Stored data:
————————
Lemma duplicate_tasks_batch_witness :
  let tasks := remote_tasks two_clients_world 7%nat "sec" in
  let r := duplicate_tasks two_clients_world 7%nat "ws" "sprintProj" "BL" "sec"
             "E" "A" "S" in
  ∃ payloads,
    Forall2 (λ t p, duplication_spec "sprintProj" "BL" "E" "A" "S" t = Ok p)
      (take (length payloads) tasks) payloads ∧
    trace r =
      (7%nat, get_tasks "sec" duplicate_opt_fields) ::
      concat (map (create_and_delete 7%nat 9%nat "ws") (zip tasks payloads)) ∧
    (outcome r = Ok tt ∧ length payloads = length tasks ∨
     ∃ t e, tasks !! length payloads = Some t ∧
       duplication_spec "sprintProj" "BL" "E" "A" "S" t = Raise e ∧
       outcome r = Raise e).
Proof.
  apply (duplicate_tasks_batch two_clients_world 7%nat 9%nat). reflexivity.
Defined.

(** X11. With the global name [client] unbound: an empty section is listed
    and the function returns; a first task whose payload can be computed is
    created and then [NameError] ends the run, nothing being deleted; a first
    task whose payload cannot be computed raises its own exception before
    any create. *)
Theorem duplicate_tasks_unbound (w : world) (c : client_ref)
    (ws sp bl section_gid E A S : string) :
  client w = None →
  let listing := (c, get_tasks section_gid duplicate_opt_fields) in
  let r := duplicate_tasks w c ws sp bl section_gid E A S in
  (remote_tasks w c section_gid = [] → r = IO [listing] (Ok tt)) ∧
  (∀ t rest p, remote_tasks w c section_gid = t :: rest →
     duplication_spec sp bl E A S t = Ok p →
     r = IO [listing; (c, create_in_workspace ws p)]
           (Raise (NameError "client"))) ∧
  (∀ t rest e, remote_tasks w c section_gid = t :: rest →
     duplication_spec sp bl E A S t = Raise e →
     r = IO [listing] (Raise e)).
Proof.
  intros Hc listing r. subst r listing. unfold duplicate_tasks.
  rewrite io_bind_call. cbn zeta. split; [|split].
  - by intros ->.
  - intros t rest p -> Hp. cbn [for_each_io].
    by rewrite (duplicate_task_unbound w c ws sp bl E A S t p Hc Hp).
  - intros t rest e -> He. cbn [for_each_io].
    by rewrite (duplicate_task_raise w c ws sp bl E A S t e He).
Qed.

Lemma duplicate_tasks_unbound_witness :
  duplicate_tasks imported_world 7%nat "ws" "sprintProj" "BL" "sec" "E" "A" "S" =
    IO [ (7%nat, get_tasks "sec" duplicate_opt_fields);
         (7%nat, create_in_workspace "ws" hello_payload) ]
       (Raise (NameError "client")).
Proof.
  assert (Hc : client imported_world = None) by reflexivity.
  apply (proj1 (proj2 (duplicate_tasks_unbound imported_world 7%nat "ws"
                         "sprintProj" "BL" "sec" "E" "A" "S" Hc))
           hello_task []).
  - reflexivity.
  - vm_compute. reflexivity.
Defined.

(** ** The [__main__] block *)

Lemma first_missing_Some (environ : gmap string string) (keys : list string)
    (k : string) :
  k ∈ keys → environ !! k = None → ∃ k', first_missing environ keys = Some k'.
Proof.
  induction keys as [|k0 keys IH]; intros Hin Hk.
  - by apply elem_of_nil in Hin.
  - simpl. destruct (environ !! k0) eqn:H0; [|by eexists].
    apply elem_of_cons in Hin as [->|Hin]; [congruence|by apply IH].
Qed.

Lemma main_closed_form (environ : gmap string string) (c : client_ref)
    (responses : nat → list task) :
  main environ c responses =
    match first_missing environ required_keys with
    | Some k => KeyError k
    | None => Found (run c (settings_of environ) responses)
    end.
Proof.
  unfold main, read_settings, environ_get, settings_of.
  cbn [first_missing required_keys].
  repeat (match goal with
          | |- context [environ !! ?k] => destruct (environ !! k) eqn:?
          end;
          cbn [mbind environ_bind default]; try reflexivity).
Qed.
————————
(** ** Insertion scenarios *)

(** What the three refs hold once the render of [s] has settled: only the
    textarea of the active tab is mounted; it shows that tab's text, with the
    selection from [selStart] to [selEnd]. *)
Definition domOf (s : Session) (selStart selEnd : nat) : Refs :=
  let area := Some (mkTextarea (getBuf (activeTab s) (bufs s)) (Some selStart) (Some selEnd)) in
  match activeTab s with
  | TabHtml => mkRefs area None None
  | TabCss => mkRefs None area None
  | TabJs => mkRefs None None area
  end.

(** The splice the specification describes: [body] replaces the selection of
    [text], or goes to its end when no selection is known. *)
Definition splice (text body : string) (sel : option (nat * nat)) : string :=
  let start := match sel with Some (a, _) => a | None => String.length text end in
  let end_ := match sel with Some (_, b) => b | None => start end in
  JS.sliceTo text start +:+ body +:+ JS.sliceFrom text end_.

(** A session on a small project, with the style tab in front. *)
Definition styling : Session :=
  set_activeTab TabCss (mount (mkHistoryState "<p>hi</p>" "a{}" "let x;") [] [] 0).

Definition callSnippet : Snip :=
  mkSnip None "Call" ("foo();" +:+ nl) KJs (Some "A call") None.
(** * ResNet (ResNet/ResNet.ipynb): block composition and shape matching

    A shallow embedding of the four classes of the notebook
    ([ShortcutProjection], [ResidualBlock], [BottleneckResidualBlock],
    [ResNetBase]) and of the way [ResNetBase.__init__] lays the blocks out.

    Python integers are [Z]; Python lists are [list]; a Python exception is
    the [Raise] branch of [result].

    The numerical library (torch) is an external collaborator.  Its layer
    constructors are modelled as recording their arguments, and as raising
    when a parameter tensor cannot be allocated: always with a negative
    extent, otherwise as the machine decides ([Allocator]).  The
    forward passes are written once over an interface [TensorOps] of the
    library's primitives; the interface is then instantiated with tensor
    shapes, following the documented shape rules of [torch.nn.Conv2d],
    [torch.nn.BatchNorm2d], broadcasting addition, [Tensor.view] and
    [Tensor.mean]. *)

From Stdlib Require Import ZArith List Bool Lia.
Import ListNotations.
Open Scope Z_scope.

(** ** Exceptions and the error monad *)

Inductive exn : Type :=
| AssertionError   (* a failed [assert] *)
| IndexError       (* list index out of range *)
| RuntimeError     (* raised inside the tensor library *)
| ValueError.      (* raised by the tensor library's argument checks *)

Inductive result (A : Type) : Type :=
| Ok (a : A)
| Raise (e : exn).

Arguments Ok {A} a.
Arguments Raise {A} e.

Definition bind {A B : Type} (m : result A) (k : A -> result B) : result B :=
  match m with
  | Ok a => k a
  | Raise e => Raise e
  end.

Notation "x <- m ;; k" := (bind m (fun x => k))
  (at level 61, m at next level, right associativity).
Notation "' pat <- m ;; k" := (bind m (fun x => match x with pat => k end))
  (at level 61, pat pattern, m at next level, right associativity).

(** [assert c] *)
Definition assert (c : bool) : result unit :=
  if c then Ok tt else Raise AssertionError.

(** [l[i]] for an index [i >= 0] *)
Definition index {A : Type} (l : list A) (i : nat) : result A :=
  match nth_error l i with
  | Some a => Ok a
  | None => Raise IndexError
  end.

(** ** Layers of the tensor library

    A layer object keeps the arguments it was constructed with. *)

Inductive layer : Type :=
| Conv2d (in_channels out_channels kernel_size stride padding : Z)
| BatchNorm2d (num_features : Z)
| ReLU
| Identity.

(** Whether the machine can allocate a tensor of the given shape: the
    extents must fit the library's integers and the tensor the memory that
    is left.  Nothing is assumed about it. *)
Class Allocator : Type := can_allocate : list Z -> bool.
————————
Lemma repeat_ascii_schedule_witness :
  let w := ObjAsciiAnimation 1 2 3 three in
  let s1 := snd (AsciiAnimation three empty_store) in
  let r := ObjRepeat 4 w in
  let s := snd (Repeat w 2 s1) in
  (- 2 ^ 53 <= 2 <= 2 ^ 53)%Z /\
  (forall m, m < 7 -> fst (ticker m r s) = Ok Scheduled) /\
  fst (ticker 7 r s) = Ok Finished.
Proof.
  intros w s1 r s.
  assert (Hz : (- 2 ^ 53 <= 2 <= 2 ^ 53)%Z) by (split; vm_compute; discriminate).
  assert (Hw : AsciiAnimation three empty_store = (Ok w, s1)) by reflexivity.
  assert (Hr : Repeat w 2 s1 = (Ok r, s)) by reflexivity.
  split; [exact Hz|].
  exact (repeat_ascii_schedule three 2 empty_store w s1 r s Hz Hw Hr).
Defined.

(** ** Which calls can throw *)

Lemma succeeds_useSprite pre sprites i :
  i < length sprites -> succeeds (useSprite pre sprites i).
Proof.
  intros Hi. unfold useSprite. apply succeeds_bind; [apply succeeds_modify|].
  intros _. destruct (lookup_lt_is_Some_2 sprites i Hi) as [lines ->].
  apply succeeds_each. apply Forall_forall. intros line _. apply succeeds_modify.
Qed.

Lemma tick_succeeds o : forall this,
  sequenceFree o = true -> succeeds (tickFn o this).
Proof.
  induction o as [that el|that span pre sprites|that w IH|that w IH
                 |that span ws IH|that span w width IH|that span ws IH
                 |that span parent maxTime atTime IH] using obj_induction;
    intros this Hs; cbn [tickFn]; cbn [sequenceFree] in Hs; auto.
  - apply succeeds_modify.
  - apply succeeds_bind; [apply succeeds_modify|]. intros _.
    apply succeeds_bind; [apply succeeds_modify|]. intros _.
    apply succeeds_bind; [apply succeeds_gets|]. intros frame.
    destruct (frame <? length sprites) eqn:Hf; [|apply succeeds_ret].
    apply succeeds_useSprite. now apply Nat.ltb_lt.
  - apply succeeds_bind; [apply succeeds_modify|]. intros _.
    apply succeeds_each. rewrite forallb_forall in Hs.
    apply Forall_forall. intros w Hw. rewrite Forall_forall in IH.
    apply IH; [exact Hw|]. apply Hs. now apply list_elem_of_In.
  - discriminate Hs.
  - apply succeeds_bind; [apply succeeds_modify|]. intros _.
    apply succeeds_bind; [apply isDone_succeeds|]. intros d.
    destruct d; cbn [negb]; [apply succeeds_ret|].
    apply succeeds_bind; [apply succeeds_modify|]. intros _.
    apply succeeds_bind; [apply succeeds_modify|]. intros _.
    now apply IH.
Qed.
————————
Task to complete: Give the exact lines, and only those, from the line containing "Definition callSnippet : Snip" through the line containing "extent, otherwise as" in the entries above.

Answer to the problem:
Definition callSnippet : Snip :=
  mkSnip None "Call" ("foo();" +:+ nl) KJs (Some "A call") None.
(** * ResNet (ResNet/ResNet.ipynb): block composition and shape matching

    A shallow embedding of the four classes of the notebook
    ([ShortcutProjection], [ResidualBlock], [BottleneckResidualBlock],
    [ResNetBase]) and of the way [ResNetBase.__init__] lays the blocks out.

    Python integers are [Z]; Python lists are [list]; a Python exception is
    the [Raise] branch of [result].

    The numerical library (torch) is an external collaborator.  Its layer
    constructors are modelled as recording their arguments, and as raising
    when a parameter tensor cannot be allocated: always with a negative
    extent, otherwise as the machine decides ([Allocator]).  The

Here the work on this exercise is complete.